⟨
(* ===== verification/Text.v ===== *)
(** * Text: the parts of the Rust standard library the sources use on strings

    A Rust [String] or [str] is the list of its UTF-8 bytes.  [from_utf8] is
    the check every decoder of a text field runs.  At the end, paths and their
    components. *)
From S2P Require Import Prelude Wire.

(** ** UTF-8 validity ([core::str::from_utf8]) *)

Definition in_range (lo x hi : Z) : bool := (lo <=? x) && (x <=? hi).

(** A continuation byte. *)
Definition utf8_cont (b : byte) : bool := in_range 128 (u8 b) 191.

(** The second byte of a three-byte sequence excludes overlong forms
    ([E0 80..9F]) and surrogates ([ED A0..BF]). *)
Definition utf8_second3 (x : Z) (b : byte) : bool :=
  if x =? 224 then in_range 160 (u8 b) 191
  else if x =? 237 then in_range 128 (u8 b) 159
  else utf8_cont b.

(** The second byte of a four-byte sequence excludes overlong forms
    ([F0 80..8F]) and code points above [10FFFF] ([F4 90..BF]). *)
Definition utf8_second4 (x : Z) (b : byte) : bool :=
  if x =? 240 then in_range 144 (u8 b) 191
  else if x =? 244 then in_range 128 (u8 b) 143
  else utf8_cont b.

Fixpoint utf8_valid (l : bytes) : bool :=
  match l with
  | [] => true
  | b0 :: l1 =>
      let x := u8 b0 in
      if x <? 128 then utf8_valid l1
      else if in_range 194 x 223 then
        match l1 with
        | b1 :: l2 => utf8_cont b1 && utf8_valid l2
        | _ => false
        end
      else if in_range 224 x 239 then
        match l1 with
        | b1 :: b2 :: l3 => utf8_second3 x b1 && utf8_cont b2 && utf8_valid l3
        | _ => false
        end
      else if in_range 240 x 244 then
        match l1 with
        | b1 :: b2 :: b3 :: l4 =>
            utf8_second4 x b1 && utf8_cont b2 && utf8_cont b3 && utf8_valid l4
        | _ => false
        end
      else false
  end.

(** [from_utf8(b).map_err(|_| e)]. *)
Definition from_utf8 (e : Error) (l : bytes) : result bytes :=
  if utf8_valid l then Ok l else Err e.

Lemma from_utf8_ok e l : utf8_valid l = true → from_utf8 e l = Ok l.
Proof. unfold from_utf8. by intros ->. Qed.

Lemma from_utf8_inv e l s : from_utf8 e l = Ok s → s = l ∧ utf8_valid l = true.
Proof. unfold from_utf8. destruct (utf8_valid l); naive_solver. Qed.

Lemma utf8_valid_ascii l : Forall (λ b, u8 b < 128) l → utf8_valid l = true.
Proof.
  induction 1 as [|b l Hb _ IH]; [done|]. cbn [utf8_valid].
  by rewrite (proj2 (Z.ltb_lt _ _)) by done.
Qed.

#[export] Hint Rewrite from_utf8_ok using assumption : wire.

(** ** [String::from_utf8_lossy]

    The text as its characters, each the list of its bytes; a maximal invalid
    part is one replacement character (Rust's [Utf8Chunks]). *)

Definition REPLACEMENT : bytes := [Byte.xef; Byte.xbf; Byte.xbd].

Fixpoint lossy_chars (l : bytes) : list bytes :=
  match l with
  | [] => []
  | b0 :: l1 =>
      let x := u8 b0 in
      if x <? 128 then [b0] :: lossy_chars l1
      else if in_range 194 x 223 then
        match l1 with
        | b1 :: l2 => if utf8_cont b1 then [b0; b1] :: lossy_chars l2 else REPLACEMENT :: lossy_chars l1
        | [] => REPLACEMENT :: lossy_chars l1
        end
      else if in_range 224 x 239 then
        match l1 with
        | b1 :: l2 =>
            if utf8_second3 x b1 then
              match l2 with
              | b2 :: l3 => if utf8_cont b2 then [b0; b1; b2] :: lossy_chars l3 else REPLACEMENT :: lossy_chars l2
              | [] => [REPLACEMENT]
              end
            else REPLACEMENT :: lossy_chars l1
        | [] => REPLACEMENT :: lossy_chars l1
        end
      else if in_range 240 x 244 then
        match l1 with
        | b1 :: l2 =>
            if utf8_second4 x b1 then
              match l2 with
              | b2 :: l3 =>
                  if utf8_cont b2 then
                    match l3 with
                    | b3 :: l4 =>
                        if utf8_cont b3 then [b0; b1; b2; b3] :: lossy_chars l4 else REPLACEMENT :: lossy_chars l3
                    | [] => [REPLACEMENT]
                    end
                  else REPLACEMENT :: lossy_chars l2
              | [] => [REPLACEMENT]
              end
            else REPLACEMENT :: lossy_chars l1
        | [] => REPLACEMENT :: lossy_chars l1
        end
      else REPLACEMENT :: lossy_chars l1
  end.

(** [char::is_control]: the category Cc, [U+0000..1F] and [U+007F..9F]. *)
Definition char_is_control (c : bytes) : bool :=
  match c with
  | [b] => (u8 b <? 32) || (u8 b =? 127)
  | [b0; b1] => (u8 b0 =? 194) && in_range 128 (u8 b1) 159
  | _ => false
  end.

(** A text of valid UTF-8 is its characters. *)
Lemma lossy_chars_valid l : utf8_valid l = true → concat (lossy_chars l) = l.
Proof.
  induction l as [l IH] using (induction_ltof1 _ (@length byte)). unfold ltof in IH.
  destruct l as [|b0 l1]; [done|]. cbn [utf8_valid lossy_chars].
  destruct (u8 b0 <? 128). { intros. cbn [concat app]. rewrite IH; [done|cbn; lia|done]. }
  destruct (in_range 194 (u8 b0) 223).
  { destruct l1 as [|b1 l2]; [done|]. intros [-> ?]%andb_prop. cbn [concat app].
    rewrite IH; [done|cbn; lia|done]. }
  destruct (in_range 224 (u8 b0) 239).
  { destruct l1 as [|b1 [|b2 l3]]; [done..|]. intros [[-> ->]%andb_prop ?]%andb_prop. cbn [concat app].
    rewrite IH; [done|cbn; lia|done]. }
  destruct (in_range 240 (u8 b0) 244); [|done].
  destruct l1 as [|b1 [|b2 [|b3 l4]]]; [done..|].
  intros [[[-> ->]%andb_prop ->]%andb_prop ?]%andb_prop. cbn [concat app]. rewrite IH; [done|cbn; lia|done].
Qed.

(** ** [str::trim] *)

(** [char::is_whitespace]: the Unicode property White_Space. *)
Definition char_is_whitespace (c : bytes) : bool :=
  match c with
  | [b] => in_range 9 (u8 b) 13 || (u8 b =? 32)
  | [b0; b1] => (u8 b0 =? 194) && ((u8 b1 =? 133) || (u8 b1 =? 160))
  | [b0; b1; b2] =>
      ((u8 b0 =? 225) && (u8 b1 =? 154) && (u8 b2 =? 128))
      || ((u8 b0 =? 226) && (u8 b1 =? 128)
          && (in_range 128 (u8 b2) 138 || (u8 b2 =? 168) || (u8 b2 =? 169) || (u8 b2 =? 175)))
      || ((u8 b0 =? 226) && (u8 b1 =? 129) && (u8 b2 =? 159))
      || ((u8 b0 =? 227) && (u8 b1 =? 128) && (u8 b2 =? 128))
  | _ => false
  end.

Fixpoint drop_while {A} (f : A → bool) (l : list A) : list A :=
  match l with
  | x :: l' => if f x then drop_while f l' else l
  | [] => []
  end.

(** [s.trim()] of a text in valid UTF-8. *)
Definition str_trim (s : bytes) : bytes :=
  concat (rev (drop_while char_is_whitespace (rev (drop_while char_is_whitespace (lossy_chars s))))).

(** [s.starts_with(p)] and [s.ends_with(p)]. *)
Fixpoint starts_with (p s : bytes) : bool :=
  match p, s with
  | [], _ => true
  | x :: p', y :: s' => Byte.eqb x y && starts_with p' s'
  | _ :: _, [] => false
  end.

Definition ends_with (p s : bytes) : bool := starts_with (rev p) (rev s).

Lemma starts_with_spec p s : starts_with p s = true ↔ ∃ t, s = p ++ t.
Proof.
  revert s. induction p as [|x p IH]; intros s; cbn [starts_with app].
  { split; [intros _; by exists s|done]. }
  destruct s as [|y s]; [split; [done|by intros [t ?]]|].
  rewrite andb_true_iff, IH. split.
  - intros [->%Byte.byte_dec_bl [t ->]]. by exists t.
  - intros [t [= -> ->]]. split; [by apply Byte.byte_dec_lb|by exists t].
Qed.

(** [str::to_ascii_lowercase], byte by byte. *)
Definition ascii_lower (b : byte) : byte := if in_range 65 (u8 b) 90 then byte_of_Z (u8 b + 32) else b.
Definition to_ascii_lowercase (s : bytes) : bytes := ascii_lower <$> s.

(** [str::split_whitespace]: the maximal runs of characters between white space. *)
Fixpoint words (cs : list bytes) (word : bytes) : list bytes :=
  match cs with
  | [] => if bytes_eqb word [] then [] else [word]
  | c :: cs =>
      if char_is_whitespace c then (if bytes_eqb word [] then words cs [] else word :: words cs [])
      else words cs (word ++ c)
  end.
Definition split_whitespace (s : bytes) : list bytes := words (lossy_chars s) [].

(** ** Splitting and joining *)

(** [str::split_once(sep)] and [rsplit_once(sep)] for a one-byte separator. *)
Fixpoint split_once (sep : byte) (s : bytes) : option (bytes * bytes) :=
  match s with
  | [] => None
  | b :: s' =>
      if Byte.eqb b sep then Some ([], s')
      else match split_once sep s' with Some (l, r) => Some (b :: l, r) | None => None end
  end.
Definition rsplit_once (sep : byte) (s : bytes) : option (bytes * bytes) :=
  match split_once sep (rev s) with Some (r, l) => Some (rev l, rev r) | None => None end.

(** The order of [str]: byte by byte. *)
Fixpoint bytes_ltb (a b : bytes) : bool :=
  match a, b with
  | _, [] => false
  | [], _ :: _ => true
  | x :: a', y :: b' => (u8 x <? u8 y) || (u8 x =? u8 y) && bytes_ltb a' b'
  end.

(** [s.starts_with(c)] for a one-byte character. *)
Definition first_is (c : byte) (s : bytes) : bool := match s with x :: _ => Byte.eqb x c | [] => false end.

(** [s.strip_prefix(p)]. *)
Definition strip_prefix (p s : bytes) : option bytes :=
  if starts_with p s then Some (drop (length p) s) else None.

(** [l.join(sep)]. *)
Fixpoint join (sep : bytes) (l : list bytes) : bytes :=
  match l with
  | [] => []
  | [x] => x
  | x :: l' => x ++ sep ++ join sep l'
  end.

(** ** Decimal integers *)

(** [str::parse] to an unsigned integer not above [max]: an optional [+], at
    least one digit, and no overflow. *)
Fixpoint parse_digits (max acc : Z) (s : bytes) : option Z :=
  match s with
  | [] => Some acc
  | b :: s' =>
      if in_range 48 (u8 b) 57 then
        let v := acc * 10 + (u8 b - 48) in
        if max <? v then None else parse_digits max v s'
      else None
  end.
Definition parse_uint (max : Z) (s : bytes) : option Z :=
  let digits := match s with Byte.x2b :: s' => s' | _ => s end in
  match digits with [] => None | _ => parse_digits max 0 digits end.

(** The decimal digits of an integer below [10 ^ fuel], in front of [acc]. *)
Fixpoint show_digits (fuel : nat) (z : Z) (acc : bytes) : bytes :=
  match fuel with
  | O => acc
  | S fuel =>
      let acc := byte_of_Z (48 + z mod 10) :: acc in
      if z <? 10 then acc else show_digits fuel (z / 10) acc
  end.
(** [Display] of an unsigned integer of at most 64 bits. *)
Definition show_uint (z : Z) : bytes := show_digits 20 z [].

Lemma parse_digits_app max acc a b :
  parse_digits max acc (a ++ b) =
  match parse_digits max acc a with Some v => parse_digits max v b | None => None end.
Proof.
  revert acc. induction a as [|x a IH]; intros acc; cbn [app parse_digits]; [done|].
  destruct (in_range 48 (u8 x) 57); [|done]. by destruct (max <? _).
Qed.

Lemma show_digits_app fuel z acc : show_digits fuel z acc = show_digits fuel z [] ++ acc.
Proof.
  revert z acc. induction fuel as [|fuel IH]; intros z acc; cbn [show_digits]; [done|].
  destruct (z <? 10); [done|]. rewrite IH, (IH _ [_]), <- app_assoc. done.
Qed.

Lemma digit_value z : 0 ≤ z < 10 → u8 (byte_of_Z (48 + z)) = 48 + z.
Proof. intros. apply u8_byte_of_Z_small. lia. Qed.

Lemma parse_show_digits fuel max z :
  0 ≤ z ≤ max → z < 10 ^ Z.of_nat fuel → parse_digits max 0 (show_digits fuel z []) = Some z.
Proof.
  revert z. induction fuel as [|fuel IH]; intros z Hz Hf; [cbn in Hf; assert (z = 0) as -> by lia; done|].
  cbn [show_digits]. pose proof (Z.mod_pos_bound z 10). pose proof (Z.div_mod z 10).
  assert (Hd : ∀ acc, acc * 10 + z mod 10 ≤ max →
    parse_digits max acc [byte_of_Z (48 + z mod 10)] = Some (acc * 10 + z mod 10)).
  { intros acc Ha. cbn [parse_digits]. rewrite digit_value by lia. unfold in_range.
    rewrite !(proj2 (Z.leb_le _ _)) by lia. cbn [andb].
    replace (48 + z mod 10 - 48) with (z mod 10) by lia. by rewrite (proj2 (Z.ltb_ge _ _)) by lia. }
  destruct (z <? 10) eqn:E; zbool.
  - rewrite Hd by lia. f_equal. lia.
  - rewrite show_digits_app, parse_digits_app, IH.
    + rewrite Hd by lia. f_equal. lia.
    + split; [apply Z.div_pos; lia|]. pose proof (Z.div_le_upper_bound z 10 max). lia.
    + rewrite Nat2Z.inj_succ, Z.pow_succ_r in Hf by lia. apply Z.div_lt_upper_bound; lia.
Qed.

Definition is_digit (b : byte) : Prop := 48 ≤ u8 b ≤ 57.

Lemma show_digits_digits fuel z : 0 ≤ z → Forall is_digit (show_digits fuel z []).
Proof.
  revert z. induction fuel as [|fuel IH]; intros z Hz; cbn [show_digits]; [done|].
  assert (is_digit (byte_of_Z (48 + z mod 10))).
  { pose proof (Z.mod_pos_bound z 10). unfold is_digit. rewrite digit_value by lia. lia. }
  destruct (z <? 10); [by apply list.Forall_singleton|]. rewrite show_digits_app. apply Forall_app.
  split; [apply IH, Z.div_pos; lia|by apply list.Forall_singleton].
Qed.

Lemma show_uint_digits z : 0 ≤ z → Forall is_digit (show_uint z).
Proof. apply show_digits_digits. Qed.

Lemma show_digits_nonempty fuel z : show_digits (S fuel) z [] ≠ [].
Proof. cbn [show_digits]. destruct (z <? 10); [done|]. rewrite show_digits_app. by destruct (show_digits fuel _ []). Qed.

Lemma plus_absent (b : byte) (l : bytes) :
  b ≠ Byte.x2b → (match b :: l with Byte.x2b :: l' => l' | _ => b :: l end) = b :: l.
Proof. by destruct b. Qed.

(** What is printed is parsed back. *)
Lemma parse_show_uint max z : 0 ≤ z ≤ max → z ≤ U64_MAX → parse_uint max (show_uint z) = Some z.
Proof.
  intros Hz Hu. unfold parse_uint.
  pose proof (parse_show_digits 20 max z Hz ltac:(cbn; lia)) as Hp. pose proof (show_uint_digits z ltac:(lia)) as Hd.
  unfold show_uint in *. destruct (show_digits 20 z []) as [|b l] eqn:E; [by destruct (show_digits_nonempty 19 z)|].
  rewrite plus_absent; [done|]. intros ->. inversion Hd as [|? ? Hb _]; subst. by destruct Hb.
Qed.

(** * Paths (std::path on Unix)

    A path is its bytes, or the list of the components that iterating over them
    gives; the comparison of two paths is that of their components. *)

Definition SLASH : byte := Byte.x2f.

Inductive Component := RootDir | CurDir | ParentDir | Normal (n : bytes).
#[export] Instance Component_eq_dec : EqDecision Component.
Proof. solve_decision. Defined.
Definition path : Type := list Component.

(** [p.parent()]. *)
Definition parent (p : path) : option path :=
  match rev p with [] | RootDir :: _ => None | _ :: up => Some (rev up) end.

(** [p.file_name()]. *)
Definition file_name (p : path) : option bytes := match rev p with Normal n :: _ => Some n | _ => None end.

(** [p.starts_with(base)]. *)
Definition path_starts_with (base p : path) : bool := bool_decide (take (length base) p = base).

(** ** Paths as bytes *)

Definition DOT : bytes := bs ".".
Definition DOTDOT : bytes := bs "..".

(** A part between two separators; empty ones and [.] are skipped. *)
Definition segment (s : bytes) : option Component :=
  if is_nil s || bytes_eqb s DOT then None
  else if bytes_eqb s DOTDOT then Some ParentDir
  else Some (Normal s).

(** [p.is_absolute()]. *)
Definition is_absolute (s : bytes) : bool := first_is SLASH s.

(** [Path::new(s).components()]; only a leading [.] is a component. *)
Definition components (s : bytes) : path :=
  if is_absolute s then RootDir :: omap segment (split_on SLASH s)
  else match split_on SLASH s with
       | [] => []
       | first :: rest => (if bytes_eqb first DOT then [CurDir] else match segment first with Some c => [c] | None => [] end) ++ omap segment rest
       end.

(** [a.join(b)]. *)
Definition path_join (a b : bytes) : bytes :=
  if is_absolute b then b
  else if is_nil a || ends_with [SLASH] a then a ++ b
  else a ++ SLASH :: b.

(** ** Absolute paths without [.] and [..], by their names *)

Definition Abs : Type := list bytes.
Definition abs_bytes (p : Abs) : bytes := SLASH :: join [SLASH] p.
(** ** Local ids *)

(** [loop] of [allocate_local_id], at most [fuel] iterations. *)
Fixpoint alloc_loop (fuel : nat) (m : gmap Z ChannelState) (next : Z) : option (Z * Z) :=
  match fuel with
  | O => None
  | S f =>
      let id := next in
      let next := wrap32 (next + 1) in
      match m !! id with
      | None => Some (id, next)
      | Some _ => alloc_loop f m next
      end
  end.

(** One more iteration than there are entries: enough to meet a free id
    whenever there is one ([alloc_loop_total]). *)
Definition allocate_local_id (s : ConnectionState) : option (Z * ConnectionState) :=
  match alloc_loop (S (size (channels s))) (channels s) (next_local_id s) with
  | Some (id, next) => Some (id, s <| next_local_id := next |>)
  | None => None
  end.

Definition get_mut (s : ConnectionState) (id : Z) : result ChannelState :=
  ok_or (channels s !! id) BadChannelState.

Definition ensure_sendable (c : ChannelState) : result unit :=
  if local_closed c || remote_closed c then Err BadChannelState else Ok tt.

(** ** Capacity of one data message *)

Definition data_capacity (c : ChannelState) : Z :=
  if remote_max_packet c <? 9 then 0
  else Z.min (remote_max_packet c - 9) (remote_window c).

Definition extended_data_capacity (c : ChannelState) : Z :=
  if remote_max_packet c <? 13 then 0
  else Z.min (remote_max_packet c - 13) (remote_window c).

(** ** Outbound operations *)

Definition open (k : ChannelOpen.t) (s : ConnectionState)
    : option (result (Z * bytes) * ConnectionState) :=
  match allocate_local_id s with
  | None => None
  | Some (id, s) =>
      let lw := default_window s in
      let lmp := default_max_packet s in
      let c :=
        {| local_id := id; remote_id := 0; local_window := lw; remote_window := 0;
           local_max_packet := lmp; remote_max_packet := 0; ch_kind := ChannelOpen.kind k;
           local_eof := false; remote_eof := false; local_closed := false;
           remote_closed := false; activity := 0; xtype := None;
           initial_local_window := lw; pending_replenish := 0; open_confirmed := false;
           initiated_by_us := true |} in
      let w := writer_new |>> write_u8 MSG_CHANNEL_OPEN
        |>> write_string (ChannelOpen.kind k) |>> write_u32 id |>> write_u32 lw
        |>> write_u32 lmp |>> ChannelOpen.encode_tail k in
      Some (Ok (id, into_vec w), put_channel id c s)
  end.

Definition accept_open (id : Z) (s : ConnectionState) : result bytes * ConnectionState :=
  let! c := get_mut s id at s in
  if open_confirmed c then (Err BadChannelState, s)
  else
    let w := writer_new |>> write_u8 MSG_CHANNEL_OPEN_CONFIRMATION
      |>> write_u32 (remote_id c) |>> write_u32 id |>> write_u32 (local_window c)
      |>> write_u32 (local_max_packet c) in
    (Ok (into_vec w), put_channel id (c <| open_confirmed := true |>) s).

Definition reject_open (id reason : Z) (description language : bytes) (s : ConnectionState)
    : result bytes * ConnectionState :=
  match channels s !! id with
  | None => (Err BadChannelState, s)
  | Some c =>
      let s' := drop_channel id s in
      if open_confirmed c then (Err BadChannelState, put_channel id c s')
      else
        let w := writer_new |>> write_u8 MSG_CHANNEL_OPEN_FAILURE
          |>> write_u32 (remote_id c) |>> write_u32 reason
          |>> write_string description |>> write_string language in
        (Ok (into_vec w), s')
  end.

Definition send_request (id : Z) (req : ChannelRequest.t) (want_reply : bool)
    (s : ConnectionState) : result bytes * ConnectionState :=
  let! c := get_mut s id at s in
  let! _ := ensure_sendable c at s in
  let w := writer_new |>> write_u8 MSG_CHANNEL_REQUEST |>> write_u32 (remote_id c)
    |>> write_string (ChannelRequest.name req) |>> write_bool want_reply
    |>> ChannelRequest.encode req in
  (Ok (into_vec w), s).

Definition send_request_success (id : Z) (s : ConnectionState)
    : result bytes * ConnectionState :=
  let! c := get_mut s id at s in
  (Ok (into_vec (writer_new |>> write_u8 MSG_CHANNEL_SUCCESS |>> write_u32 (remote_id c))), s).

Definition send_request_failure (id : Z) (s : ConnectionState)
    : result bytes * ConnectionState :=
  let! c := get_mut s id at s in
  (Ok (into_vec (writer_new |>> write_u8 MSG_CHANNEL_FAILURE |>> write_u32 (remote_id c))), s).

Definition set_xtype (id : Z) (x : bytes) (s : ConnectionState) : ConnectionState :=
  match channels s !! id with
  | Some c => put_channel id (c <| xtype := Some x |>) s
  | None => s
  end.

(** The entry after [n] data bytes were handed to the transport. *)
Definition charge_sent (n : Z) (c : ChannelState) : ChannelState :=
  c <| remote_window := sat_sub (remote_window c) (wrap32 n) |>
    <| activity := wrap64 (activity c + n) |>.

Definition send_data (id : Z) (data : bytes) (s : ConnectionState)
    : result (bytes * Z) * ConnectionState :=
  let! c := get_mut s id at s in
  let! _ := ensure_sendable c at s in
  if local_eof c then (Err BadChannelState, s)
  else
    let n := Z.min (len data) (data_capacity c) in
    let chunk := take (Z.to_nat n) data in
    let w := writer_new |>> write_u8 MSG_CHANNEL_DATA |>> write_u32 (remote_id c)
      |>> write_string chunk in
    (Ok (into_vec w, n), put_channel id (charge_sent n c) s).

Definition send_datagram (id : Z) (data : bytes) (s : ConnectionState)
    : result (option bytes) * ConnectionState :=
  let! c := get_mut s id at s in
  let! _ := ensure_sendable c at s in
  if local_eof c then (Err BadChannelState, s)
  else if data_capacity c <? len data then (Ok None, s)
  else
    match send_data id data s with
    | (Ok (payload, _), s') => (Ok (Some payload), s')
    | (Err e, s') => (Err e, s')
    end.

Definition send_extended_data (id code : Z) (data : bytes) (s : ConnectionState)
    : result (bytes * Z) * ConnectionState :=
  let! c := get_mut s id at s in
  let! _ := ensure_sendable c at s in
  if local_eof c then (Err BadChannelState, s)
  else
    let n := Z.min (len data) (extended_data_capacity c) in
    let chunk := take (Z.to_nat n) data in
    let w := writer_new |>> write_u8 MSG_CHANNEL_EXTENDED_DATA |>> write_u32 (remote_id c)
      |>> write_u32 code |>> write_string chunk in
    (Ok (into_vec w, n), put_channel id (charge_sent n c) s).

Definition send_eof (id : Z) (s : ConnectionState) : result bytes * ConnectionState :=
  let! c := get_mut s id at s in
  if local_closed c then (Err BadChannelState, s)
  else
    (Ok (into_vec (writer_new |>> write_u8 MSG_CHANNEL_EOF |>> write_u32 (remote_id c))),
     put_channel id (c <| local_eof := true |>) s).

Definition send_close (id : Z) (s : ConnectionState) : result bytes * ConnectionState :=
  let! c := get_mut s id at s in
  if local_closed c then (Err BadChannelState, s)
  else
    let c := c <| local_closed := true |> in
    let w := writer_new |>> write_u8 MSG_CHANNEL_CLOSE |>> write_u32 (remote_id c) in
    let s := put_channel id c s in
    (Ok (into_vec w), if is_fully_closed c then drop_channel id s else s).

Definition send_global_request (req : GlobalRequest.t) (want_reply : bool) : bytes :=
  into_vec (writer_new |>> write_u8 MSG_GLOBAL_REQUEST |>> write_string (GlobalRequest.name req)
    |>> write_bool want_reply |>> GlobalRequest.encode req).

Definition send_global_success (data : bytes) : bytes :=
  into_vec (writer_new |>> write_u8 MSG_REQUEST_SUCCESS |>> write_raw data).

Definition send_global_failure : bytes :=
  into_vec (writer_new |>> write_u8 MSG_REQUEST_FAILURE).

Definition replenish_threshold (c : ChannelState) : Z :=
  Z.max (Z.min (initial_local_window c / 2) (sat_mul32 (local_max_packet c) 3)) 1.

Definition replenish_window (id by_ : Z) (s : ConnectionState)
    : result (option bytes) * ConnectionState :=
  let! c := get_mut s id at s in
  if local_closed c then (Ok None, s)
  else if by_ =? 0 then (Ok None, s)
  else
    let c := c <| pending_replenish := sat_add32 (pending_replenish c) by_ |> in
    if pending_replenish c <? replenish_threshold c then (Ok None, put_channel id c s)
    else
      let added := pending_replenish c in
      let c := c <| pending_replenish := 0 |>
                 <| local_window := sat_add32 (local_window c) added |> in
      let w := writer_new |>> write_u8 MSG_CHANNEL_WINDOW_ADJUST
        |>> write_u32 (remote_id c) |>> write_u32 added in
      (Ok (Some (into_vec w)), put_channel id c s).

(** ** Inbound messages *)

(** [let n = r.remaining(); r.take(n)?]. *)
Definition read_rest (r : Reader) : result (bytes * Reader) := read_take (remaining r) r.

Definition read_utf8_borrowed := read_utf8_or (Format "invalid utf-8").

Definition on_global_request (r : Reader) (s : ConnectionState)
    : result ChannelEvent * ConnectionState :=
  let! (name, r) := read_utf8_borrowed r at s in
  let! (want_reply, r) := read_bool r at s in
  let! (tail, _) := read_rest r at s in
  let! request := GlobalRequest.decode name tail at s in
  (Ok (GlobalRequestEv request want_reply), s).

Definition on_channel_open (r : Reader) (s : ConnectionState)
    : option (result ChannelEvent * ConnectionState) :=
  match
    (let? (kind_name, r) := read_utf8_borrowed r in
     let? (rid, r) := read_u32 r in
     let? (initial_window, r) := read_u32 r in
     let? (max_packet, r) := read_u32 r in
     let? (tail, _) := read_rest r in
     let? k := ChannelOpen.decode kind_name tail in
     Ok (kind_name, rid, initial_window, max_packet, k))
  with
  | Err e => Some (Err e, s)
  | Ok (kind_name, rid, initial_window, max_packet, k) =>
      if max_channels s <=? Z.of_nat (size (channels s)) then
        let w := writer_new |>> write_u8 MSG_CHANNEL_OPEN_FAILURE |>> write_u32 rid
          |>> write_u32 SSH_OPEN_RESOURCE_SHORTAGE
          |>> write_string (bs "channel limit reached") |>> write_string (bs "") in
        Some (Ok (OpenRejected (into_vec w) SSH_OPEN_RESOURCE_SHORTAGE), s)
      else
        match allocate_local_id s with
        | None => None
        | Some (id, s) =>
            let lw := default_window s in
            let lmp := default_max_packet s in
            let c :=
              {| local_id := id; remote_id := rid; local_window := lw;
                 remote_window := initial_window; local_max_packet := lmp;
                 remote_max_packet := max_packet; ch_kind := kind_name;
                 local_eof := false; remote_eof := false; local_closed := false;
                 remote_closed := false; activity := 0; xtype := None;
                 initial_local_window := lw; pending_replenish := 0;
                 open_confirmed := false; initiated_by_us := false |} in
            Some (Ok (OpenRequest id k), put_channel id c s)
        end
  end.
⟩
◆ **Work item**
Only the lines from the first line of the records through the one containing "if x =? 240 then in_range 144 (u8 b) 191" should be reproduced, exactly, with both of them included.

◆ **Response area**
(* ===== verification/Text.v ===== *)
(** * Text: the parts of the Rust standard library the sources use on strings

    A Rust [String] or [str] is the list of its UTF-8 bytes.  [from_utf8] is
    the check every decoder of a text field runs.  At the end, paths and their
    components. *)
From S2P Require Import Prelude Wire.

(** ** UTF-8 validity ([core::str::from_utf8]) *)

Definition in_range (lo x hi : Z) : bool := (lo <=? x) && (x <=? hi).

(** A continuation byte. *)
Definition utf8_cont (b : byte) : bool := in_range 128 (u8 b) 191.

(** The second byte of a three-byte sequence excludes overlong forms
    ([E0 80..9F]) and surrogates ([ED A0..BF]). *)
Definition utf8_second3 (x : Z) (b : byte) : bool :=
  if x =? 224 then in_range 160 (u8 b) 191
  else if x =? 237 then in_range 128 (u8 b) 159
  else utf8_cont b.

(** The second byte of a four-byte sequence excludes overlong forms
    ([F0 80..8F]) and code points above [10FFFF] ([F4 90..BF]). *)
Definition utf8_second4 (x : Z) (b : byte) : bool :=
  if x =? 240 then in_range 144 (u8 b) 191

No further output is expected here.